MATERIAL TO PROCESS
·····

(* ===== verification/Quote.v ===== *)
(** Quotes and collateral: where the report data and the certificate chain of an Intel
    quote are read from, what binds an agent's key to a quote, when the QVL verifier
    affirms, and how long collateral is kept. *)

From Stdlib Require Import Ascii.
From S2P Require Import Prelude GoText GoUrl Model Db Evolve Frame OneTime AgentRepo ManifestRepo SentRepo.
From S2P Require Import StatusRepo Wire Lib Stub Suit Teep Rats Qvl Collateral Verifiers Tam TamFrames.


(** ** Reading at an offset *)

Definition at_offset (off n : nat) (q : bytes) : bytes := take n (drop off q).

Lemma go_slice_at {E} (q : bytes) (lo hi : Z) :
  (0 ≤ lo ≤ hi)%Z → (hi ≤ len q)%Z →
  go_slice (E:=E) q lo hi = Ok (at_offset (Z.to_nat lo) (Z.to_nat (hi - lo)) q).
Proof. intros [? ?] ?. unfold len in *. by apply go_slice_Ok. Qed.

Lemma at_offset_length off n q : off + n ≤ length q → length (at_offset off n q) = n.
Proof. intros. unfold at_offset. rewrite length_take, length_drop. lia. Qed.

Lemma at_offset_app off n a b : length a = off → at_offset off n (a ++ b) = take n b.
Proof. intros <-. unfold at_offset. by rewrite drop_app_length. Qed.

Definition uint_at (off n : nat) (q : bytes) : Z := le_uint (at_offset off n q).

Lemma uint_at_nonneg off n q : (0 ≤ uint_at off n q)%Z.
Proof. unfold uint_at. pose proof (le_uint_range (at_offset off n q)). lia. Qed.

(** ** Report data *)

(** The quotes the extraction understands: version 3 and 4 of at least 436 bytes, and
    version 5 with a complete body of a known type that holds a report. *)
Definition supported_quote (q : bytes) : bool :=
  (Z.leb 2 (len q)) &&
  let version := uint_at 0 2 q in
  if Z.eqb version 3 || Z.eqb version 4 then Z.leb 436 (len q)
  else if Z.eqb version 5 then
    Z.leb 48 (len q) && Z.leb (48 + uint_at 44 4 q) (len q) &&
    existsb (Z.eqb (uint_at 4 2 q)) [1; 2; 3; 4]%Z && Z.leb 384 (uint_at 44 4 q)
  else false.

Lemma extractQuoteReportData_cases q :
  if supported_quote q then extractQuoteReportData q = Ok (at_offset 368 64 q) ∧ 432 ≤ length q
  else ∃ e, extractQuoteReportData q = Err e.
Proof.
  unfold supported_quote, extractQuoteReportData, quoteHeaderVersionSize.
  destruct (Z.ltb_spec (len q) 2), (Z.leb_spec 2 (len q)); try lia; cbn [andb]; [by eexists|].
  rewrite (go_slice_at q 0 2) by lia. cbn [mbind res_bind].
  change (le_uint (at_offset (Z.to_nat 0) (Z.to_nat (2 - 0)) q)) with (uint_at 0 2 q).
  unfold quoteVersion3, quoteVersion4, quoteVersion5, sgxQuote3Size, sgxQuote4Size,
    sgxReportDataOffsetInQuote, quoteReportDataSize, sgxQuote5HeaderSize, sgxQuote5TypeOffset,
    sgxQuote5BodyLenOff, sgxReportBodySize, sgxReportDataOffsetInBody in *.
  destruct (Z.eqb_spec (uint_at 0 2 q) 3); cbn [orb].
  { destruct (Z.ltb_spec (len q) 436), (Z.leb_spec 436 (len q)); try lia; [by eexists|].
    rewrite go_slice_at by lia. unfold len in *. split; [done|lia]. }
  destruct (Z.eqb_spec (uint_at 0 2 q) 4).
  { destruct (Z.ltb_spec (len q) 436), (Z.leb_spec 436 (len q)); try lia; [by eexists|].
    rewrite go_slice_at by lia. unfold len in *. split; [done|lia]. }
  destruct (Z.eqb_spec (uint_at 0 2 q) 5); [|by eexists].
  destruct (Z.ltb_spec (len q) 48), (Z.leb_spec 48 (len q)); try lia; cbn [andb]; [by eexists|].
  rewrite (go_slice_at q 4 (4 + 2)), (go_slice_at q 44 (44 + 4)) by lia. cbn [mbind res_bind].
  change (le_uint (at_offset (Z.to_nat 4) (Z.to_nat (4 + 2 - 4)) q)) with (uint_at 4 2 q).
  change (le_uint (at_offset (Z.to_nat 44) (Z.to_nat (44 + 4 - 44)) q)) with (uint_at 44 4 q).
  destruct (Z.ltb_spec (len q) (48 + uint_at 44 4 q)), (Z.leb_spec (48 + uint_at 44 4 q) (len q));
    try lia; cbn [andb]; [by eexists|].
  destruct (existsb _ _); cbn [andb]; [|by eexists].
  destruct (Z.ltb_spec (uint_at 44 4 q) 384), (Z.leb_spec 384 (uint_at 44 4 q)); try lia; [by eexists|].
  rewrite go_slice_at by lia. unfold len in *. split; [done|lia].
Qed.

(** ** The certificate chain *)

Definition le_bytes (n : nat) (z : Z) : bytes :=
  map (λ i, byte_of_Z (z / 256 ^ Z.of_nat i)) (List.seq 0 n).

Lemma Z_of_byte_of_Z z : Z_of_byte (byte_of_Z z) = (z `mod` 256)%Z.
Proof.
  unfold byte_of_Z, Z_of_byte. pose proof (Z.mod_pos_bound z 256 ltac:(lia)) as Hb.
  destruct (Byte.of_N (Z.to_N (z `mod` 256))) as [b|] eqn:Hof; simpl.
  - apply Byte.to_of_N in Hof. rewrite Hof. rewrite Z2N.id by lia. done.
  - apply Byte.of_N_None_iff in Hof. lia.
Qed.

Lemma le_uint_le_bytes n z : (0 ≤ z < 256 ^ Z.of_nat n)%Z → le_uint (le_bytes n z) = z.
Proof.
  revert z. induction n as [|n IH]; intros z Hz.
  { change (256 ^ Z.of_nat 0)%Z with 1%Z in Hz. unfold le_uint, le_bytes. simpl. lia. }
  rewrite Nat2Z.inj_succ, Z.pow_succ_r in Hz by lia.
  unfold le_bytes. cbn [List.seq map]. unfold le_uint. cbn [foldr].
  rewrite <- seq_shift, map_map. fold (le_uint (map (λ x, byte_of_Z (z / 256 ^ Z.of_nat (S x))) (List.seq 0 n))).
  assert (map (λ x, byte_of_Z (z / 256 ^ Z.of_nat (S x))) (List.seq 0 n) = le_bytes n (z / 256)) as ->.
  { apply map_ext. intros i. rewrite Nat2Z.inj_succ, Z.pow_succ_r by lia. by rewrite Z.div_div by lia. }
  rewrite IH by (split; [apply Z.div_pos; lia|apply Z.div_lt_upper_bound; lia]).
  rewrite Z_of_byte_of_Z. change (256 ^ Z.of_nat 0)%Z with 1%Z. rewrite Z.div_1_r.
  pose proof (Z.div_mod z 256 ltac:(lia)). lia.
Qed.

Lemma le_bytes_length n z : length (le_bytes n z) = n.
Proof. unfold le_bytes. by rewrite length_map, length_seq. Qed.

(** A quote as the extraction expects it: 432 bytes of header and report, the length of
    the signature data, the fixed part of the signature data, the QE authentication
    data and the certification data of type 5. *)
Definition build_quote (front fixed auth chain : bytes) : bytes :=
  front ++ le_bytes 4 (576 + 2 + len auth + 6 + len chain) ++ fixed ++
  le_bytes 2 (len auth) ++ auth ++ le_bytes 2 5 ++ le_bytes 4 (len chain) ++ chain.

(** [extractQuoteReportData] never panics on any input.  It succeeds exactly on the
    quotes of version 3 and 4 of at least 436 bytes and on the complete version 5 quotes
    whose body type and size are known, and then returns the 64 bytes at offset 368; any
    other quote is an error. *)
Theorem extractQuoteReportData_exact q :
  match extractQuoteReportData q with
  | Ok d => supported_quote q = true ∧ d = at_offset 368 64 q ∧ length d = 64
  | Err _ => supported_quote q = false
  | Panic | OutOfFuel => False
  end.
Proof.
  pose proof (extractQuoteReportData_cases q) as Hc. destruct (supported_quote q).
  - destruct Hc as [-> Hl]. repeat split. apply at_offset_length. lia.
  - by destruct Hc as [e ->].
Qed.

Lemma extractIntelQVLQuotePCKCertChain_cases q :
  (∃ e, extractIntelQVLQuotePCKCertChain q = Err e) ∨
  (∃ off n, extractIntelQVLQuotePCKCertChain q = Ok (at_offset off n q) ∧ off + n ≤ length q).
Proof.
  unfold extractIntelQVLQuotePCKCertChain, sgxQuote3Size, quoteHeaderVersionSize, fixedECDSASigDataSize,
    sgxReportBodySize.
  destruct (Z.ltb_spec (len q) 436); [left; by eexists|].
  rewrite (go_slice_at q 0 2) by lia. cbn [mbind res_bind].
  case_match; [left; by eexists|].
  rewrite (go_slice_at q 432 436) by lia. cbn [mbind res_bind].
  set (sl := le_uint _). destruct (Z.ltb_spec (len q) (436 + sl)); [left; by eexists|].
  destruct (Z.ltb_spec sl (64 + 64 + 384 + 64 + 2 + 6)); [left; by eexists|].
  rewrite (go_slice_at q (436 + (64 + 64 + 384 + 64))) by lia. cbn [mbind res_bind].
  set (ads := le_uint (at_offset (Z.to_nat (436 + (64 + 64 + 384 + 64))) _ q)).
  assert (0 ≤ ads)%Z by apply uint_at_nonneg.
  destruct (Z.ltb_spec (len q) (436 + (64 + 64 + 384 + 64) + (2 + ads) + 6)); [left; by eexists|].
  set (off := (436 + (64 + 64 + 384 + 64) + (2 + ads))%Z) in *.
  assert (0 ≤ off)%Z by (subst off; lia).
  rewrite (go_slice_at q off (off + 2)), (go_slice_at q (off + 2) (off + 6)) by lia. cbn [mbind res_bind].
  set (cs := le_uint (at_offset (Z.to_nat (off + 2)) _ q)). assert (0 ≤ cs)%Z by apply uint_at_nonneg.
  destruct (Z.ltb_spec (len q) (off + 6 + cs)); [left; by eexists|].
  case_match; [left; by eexists|]. right.
  rewrite go_slice_at by lia. do 2 eexists; split; [reflexivity|]. unfold len in *. lia.
Qed.

(** C38: [extractIntelQVLQuotePCKCertChain] indexes a quote by three lengths the quote
    itself supplies, and never reads out of its bounds: on every input it returns an
    error or a contiguous part of the quote. *)
Theorem extractIntelQVLQuotePCKCertChain_in_bounds q :
  match extractIntelQVLQuotePCKCertChain q with
  | Ok chain => ∃ before after, q = before ++ chain ++ after
  | Err _ => True
  | Panic | OutOfFuel => False
  end.
Proof.
  destruct (extractIntelQVLQuotePCKCertChain_cases q) as [[e ->]|(off & n & -> & Hl)]; [done|].
  exists (take off q), (drop n (drop off q)). unfold at_offset. by rewrite !take_drop.
Qed.

Lemma at_offset_skip off n pre q :
  length pre ≤ off → at_offset off n (pre ++ q) = at_offset (off - length pre) n q.
Proof. intros. unfold at_offset. by rewrite drop_app_ge. Qed.

Lemma at_offset_here n a q : length a = n → at_offset 0 n (a ++ q) = a.
Proof. intros <-. unfold at_offset. by rewrite drop_0, take_app_length. Qed.

Lemma at_offset_all n a : length a = n → at_offset 0 n a = a.
Proof. intros <-. unfold at_offset. by rewrite drop_0, firstn_all. Qed.

Lemma at_offset_front off n pre q :
  off + n ≤ length pre → at_offset off n (pre ++ q) = at_offset off n pre.
Proof.
  intros. unfold at_offset. rewrite drop_app_le by lia. rewrite take_app_le; [done|].
  rewrite length_drop. lia.
Qed.

Lemma build_quote_length front fixed auth chain :
  length (build_quote front fixed auth chain) =
  length front + 4 + length fixed + 2 + length auth + 2 + 4 + length chain.
Proof. unfold build_quote. rewrite !length_app, !le_bytes_length. lia. Qed.

(** Skip to an offset of a built quote. *)
Ltac quote_field :=
  unfold build_quote; repeat (rewrite at_offset_skip; [|rewrite ?le_bytes_length; lia]);
  rewrite ?le_bytes_length;
  match goal with
  | |- at_offset ?o _ _ = _ => replace o with 0 by lia
  end; first [apply at_offset_here|apply at_offset_all]; rewrite ?le_bytes_length; lia.

(** Where the fields of a built quote are. *)
Lemma build_quote_layout front fixed auth chain :
  length front = 432 → length fixed = 576 →
  let q := build_quote front fixed auth chain in
  len q = (1020 + len auth + len chain)%Z ∧
  at_offset 0 2 q = at_offset 0 2 front ∧
  at_offset 432 4 q = le_bytes 4 (576 + 2 + len auth + 6 + len chain) ∧
  at_offset 1012 2 q = le_bytes 2 (len auth) ∧
  at_offset (1014 + length auth) 2 q = le_bytes 2 5 ∧
  at_offset (1016 + length auth) 4 q = le_bytes 4 (len chain) ∧
  at_offset (1020 + length auth) (length chain) q = chain.
Proof.
  intros Hfront Hfixed q. split_and!; [|apply at_offset_front; lia|subst q; quote_field..].
  subst q. unfold len. rewrite build_quote_length. lia.
Qed.

(** What [extractIntelQVLQuotePCKCertChain] finds in a quote laid out as Intel
    specifies (432 bytes of header and report, the length of the signature data, 576 bytes
    of signatures and reports, the QE authentication data with its length, the
    certification data with its type 5 and length) is the certificate chain. *)
Theorem PCKCertChain_round_trip front fixed auth chain :
  length front = 432 → uint_at 0 2 front = 3%Z ∨ uint_at 0 2 front = 4%Z →
  length fixed = 576 → (len auth < 2 ^ 16)%Z → (584 + len auth + len chain < 2 ^ 32)%Z →
  extractIntelQVLQuotePCKCertChain (build_quote front fixed auth chain) = Ok chain.
Proof.
  intros Hfront Hversion Hfixed Hauth Htotal. set (q := build_quote front fixed auth chain).
  destruct (build_quote_layout front fixed auth chain Hfront Hfixed) as (Hq & Hv & Hs & Ha & Ht & Hc & Hchain).
  fold q in Hq, Hv, Hs, Ha, Ht, Hc, Hchain.
  assert (0 ≤ len auth ∧ 0 ≤ len chain)%Z as [] by (unfold len; lia).
  unfold extractIntelQVLQuotePCKCertChain, sgxQuote3Size, quoteHeaderVersionSize, fixedECDSASigDataSize,
    sgxReportBodySize.
  rewrite (proj2 (Z.ltb_ge _ _)) by lia.
  rewrite (go_slice_at q 0 2) by lia. cbn [mbind res_bind].
  change (at_offset (Z.to_nat 0) (Z.to_nat (2 - 0)) q) with (at_offset 0 2 q). rewrite Hv.
  fold (uint_at 0 2 front).
  replace (negb (uint_at 0 2 front =? quoteVersion3)%Z && negb (uint_at 0 2 front =? quoteVersion4)%Z)
    with false by (destruct Hversion as [->| ->]; reflexivity).
  rewrite (go_slice_at q 432 436) by lia. cbn [mbind res_bind].
  change (at_offset (Z.to_nat 432) (Z.to_nat (436 - 432)) q) with (at_offset 432 4 q).
  rewrite Hs, le_uint_le_bytes by lia.
  rewrite !(proj2 (Z.ltb_ge _ _)) by lia.
  rewrite (go_slice_at q (436 + (64 + 64 + 384 + 64))) by lia. cbn [mbind res_bind].
  change (at_offset (Z.to_nat (436 + (64 + 64 + 384 + 64))) _ q) with (at_offset 1012 2 q).
  rewrite Ha, le_uint_le_bytes by lia.
  set (off := (436 + (64 + 64 + 384 + 64) + (2 + len auth))%Z) in *.
  assert (off = 1014 + len auth)%Z as Hoff by (subst off; lia). clearbody off.
  rewrite (proj2 (Z.ltb_ge _ _)) by lia.
  rewrite (go_slice_at q off (off + 2)), (go_slice_at q (off + 2) (off + 6)) by lia. cbn [mbind res_bind].
  replace (Z.to_nat off) with (1014 + length auth) by (unfold len in *; lia).
  replace (Z.to_nat (off + 2)) with (1016 + length auth) by (unfold len in *; lia).
  replace (Z.to_nat (off + 2 - off)) with 2 by lia.
  replace (Z.to_nat (off + 6 - (off + 2))) with 4 by lia.
  rewrite Ht, Hc, !le_uint_le_bytes by lia. rewrite (proj2 (Z.ltb_ge _ _)) by lia. cbn [Z.eqb Pos.eqb negb].
  rewrite go_slice_at by lia.
  replace (Z.to_nat (off + 6)) with (1020 + length auth) by (unfold len in *; lia).
  replace (Z.to_nat (off + 6 + len chain - (off + 6))) with (length chain) by (unfold len in *; lia).
  by rewrite Hchain.
Qed.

·····

YOUR OBJECTIVE
What lines in the listing above contain the word "assert"? Show each one.

ANSWER FOR THE TASK
  assert (map (λ x, byte_of_Z (z / 256 ^ Z.of_nat (S x))) (List.seq 0 n) = le_bytes n (z / 256)) as ->.
  assert (0 ≤ ads)%Z by apply uint_at_nonneg.
  assert (0 ≤ off)%Z by (subst off; lia).
  set (cs := le_uint (at_offset (Z.to_nat (off + 2)) _ q)). assert (0 ≤ cs)%Z by apply uint_at_nonneg.
  assert (0 ≤ len auth ∧ 0 ≤ len chain)%Z as [] by (unfold len; lia).
  assert (off = 1014 + len auth)%Z as Hoff by (subst off; lia). clearbody off.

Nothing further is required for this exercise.